[Stored data]
:::

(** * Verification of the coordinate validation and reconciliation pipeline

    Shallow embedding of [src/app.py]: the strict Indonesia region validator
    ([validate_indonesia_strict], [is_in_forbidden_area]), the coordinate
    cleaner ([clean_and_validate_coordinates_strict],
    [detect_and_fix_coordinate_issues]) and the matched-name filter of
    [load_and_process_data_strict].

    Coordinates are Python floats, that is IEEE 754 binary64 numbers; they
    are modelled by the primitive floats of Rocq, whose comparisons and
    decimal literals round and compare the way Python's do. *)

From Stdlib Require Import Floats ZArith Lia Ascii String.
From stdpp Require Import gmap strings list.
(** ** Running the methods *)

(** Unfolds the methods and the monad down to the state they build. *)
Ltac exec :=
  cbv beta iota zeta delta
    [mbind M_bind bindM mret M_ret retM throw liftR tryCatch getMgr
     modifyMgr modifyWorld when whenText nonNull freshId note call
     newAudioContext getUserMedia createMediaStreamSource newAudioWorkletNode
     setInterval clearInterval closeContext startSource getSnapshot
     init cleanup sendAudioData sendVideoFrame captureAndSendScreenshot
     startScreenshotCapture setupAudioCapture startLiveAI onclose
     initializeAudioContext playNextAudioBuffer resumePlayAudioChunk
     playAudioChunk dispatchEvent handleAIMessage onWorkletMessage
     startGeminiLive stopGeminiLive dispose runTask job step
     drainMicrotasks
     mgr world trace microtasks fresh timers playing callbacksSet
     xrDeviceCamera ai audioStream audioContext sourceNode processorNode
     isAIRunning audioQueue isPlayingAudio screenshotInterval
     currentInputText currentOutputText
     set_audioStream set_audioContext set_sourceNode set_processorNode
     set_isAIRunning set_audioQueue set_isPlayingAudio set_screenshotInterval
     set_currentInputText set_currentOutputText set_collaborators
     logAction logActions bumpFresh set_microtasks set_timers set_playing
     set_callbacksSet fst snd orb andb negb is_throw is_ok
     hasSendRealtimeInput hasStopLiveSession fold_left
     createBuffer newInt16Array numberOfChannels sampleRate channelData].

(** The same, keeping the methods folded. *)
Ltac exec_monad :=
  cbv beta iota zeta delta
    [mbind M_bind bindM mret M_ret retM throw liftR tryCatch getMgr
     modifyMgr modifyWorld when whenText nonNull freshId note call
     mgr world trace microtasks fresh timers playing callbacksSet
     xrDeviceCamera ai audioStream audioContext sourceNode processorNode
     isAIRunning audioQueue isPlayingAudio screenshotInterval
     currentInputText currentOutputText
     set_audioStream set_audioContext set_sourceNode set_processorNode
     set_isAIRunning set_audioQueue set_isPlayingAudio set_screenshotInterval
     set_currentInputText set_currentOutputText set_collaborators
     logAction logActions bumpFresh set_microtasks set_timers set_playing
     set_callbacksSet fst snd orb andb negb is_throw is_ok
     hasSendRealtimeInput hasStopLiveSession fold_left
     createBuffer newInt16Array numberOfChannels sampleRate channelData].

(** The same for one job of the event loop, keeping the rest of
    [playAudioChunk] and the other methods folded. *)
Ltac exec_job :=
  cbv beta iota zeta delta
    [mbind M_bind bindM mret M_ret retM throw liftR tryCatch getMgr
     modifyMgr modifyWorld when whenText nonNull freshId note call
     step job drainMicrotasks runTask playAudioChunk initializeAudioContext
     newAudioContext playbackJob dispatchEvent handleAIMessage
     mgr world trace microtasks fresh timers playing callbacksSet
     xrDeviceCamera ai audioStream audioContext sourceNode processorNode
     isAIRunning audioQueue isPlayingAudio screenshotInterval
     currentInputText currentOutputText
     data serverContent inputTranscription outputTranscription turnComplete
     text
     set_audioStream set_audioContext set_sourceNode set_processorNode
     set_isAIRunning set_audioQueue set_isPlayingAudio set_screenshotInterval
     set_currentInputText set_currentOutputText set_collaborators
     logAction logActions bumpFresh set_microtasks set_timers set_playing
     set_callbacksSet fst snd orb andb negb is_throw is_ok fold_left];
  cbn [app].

:::

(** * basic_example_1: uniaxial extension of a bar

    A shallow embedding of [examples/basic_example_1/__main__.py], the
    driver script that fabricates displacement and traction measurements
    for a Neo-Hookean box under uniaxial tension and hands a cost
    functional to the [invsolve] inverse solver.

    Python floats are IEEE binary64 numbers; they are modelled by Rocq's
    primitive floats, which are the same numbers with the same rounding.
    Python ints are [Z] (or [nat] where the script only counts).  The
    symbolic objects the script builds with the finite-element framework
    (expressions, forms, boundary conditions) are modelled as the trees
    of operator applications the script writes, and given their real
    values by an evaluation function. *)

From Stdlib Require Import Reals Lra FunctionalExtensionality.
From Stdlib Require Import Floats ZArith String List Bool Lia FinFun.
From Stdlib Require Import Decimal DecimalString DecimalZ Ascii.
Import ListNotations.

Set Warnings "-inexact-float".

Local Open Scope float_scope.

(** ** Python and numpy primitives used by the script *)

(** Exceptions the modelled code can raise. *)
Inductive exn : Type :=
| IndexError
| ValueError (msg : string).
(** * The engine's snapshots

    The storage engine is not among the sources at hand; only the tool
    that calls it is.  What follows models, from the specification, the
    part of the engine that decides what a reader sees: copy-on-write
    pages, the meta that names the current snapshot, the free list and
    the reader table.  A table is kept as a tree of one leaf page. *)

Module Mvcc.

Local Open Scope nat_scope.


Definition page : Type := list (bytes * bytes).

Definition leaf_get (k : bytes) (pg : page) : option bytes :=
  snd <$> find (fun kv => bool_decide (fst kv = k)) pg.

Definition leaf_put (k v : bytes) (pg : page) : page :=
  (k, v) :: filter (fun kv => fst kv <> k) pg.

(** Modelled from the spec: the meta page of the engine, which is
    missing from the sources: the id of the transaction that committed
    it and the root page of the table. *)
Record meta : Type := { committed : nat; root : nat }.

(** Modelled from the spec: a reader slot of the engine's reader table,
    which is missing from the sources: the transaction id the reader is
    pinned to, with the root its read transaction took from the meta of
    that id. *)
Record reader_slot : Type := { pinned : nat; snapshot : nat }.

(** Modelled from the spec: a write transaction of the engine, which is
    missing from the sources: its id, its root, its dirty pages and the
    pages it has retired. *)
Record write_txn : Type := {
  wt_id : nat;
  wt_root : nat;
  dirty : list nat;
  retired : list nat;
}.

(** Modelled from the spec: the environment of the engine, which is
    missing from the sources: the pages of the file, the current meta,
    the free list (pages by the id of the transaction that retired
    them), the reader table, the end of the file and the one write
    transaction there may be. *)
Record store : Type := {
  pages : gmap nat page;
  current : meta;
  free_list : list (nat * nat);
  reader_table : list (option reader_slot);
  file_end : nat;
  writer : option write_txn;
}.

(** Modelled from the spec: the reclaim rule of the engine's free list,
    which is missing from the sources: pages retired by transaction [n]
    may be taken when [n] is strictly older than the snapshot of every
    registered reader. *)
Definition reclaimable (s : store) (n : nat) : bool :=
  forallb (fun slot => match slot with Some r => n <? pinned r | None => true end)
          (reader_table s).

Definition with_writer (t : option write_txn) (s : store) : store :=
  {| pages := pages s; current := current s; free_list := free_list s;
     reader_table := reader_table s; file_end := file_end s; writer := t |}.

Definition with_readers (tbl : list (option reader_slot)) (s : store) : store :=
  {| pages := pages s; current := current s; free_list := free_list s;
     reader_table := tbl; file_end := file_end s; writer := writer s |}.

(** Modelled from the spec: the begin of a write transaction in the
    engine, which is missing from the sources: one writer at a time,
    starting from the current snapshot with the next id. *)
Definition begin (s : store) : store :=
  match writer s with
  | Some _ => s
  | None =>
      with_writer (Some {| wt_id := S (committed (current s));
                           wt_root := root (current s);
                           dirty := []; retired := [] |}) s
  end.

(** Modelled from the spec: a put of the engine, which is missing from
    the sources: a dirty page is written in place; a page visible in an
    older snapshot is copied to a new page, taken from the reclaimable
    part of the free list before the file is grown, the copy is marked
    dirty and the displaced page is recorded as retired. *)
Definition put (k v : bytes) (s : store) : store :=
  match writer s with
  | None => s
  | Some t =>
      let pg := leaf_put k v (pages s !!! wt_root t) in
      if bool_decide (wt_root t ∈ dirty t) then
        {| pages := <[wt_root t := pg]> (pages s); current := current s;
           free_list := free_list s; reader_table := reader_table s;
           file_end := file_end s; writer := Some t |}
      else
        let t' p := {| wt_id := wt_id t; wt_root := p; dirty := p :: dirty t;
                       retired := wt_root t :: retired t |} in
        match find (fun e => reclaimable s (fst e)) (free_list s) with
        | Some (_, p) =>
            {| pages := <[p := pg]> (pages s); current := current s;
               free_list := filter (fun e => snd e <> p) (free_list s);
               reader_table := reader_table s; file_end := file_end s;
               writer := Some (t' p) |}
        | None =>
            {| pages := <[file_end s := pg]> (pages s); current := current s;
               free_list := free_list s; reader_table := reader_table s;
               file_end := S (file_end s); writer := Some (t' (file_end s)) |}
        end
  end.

:::

Read the records above. Show each line that has the string "same".

(** The same, keeping the methods folded. *)
(** The same for one job of the event loop, keeping the rest of
    primitive floats, which are the same numbers with the same rounding.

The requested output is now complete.